First came the record-breaking drought and extreme heat. Then the bush fires began earlier than usual and in ecosystems that don’t typically burn. These blazes turned into a massive crisis that continues to garner global attention, with flames consuming a staggering amount of land prized for its biodiversity.

Now rain is finally falling in southeastern Australia, but it’s coming at a price. Thunderstorms are delivering localized deluges, with water rushing off topsoil that is too dry to absorb so much water in such a short period of time. Massive hail is slamming urban and rural areas alike. Outflow winds from these storms, which have struck the country during the past several days and are likely to continue for another day, are stirring up massive dust storms that evoke scenes from the American Southwest.

It’s an epic case of weather whiplash, and while these rains are helping firefighters gain control of some of the fires and even extinguish many of them, they’re not going to end the drought or remove the bush-fire danger entirely during the rest of the summer there.

Over the weekend, dust storms and hail blew into parts of southeastern Australia, from Victoria northeastward to Queensland. According to an ABC Australia news report, golf-ball-size hail and winds of more than 70 mph hit Canberra, the country’s capital, and invaded Sydney as well. Trees were damaged in Sydney and surrounding suburbs.

In Canberra, the hail was large enough to damage cars and smash windows, and the storms led to more calls for emergency assistance in the capital than had occurred in the previous two years, ABC reported.

Extreme rainfall rates were recorded in some areas. According to the Bureau of Meteorology, 1.7 inches of rain fell in one hour at the top of Mount Moornapa, about 120 miles east-northeast of Melbourne. That has a return interval of about once every 50 years, or a 2 percent chance of occurring in any given year, the BOM reports.

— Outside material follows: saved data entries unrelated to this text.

(* ===== verification/P2PModel.v ===== *)
(** * Peer-to-peer trading: tables and handlers

    [services/p2p.service.ts], [services/p2p-expiry.service.ts],
    [services/p2p-sla-worker.service.ts] and the transactional limits of
    [services/abuse-resilience.service.ts]. A handler is a program on the database;
    the clock, the configuration, the Redis flags, the reference price and the ids the
    database generates are arguments. *)
From stdpp Require Import base gmap strings list fin_maps sorting.
From Stdlib Require Import ZArith Lia Ascii.
From S2P Require Import Prelude Money Balances Escrow Halt.
Local Open Scope Z_scope.

(** ** Tables *)
Inductive ad_type := AdBuy | AdSell.
Inductive ad_status := AdActive | AdPaused | AdCompleted | AdCancelled.
Inductive price_type := PriceFixed | PriceFloating.
Inductive order_status :=
  | PAYMENT_PENDING | PAYMENT_CONFIRMED | COMPLETED | CANCELLED | DISPUTED | EXPIRED.
Inductive verification := VerPending | Verified | VerRejected.
Inductive dispute_status := DispOpen | DispUnderReview | DispResolved | DispClosed.
Inductive resolution := FavorBuyer | FavorSeller | ResCancelled.

#[export] Instance ad_type_eq_dec : EqDecision ad_type.
Proof. solve_decision. Defined.
#[export] Instance ad_status_eq_dec : EqDecision ad_status.
Proof. solve_decision. Defined.
#[export] Instance price_type_eq_dec : EqDecision price_type.
Proof. solve_decision. Defined.
#[export] Instance order_status_eq_dec : EqDecision order_status.
Proof. solve_decision. Defined.
#[export] Instance verification_eq_dec : EqDecision verification.
Proof. solve_decision. Defined.
#[export] Instance dispute_status_eq_dec : EqDecision dispute_status.
Proof. solve_decision. Defined.

(** The text of the [status] column. *)
Definition status_text (s : order_status) : string :=
  match s with
  | PAYMENT_PENDING => "payment_pending"
  | PAYMENT_CONFIRMED => "payment_confirmed"
  | COMPLETED => "completed"
  | CANCELLED => "cancelled"
  | DISPUTED => "disputed"
  | EXPIRED => "expired"
  end.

A shift in the prevailing weather pattern has featured a more humid, onshore air flow that has converged on an area of low pressure set up across inland portions of eastern and southeastern Australia. This has yielded daily rounds of showers and thunderstorms, including severe storms, that has brought welcome rains for farmers and firefighters.

However, the forecast calls for a return to “severe” and “extreme” bush-fire danger in parts of South Australia, Victoria, New South Wales and Queensland. The BOM is also warning of the likelihood of dust storms as a strong cold front pushes across southern Australia on Wednesday into Thursday. Trees weakened by fire and then by heavy rains may fall more easily, the BOM warns.

Cold fronts, and their associated wind shifts, have brought some of the most devastating bush-fire days of the ongoing crisis, propelling flames at more than 40 mph in new directions that force firefighters to retreat.

While the recent rains could damper fire activity, the long-term drought conditions and high temperatures will still make for dangerous fire weather. On Thursday, in particular, heat is forecast to intensify in New South Wales and Queensland, with a high temperature of 104 degrees (40 Celsius) forecast for Sydney, along with strong winds.

In New South Wales there were still 64 bush fires burning as of Tuesday, with 16 of them not yet contained. More fires are still burning in South Australia, Victoria and Queensland, though none are as big or threatening as they were a few weeks ago.

The large-scale weather and climate factors that had tipped the scales in favor of an extremely hot and dry spring and summer are no longer present, the BOM reports, with an air and ocean circulation pattern in the Indian Ocean and El Niño both in position to exert far less influence over the continent’s weather for the time being.

However, long-term, human-caused climate change does raise the likelihood of more heat and dry weather in Australia over time, including the rest of this summer.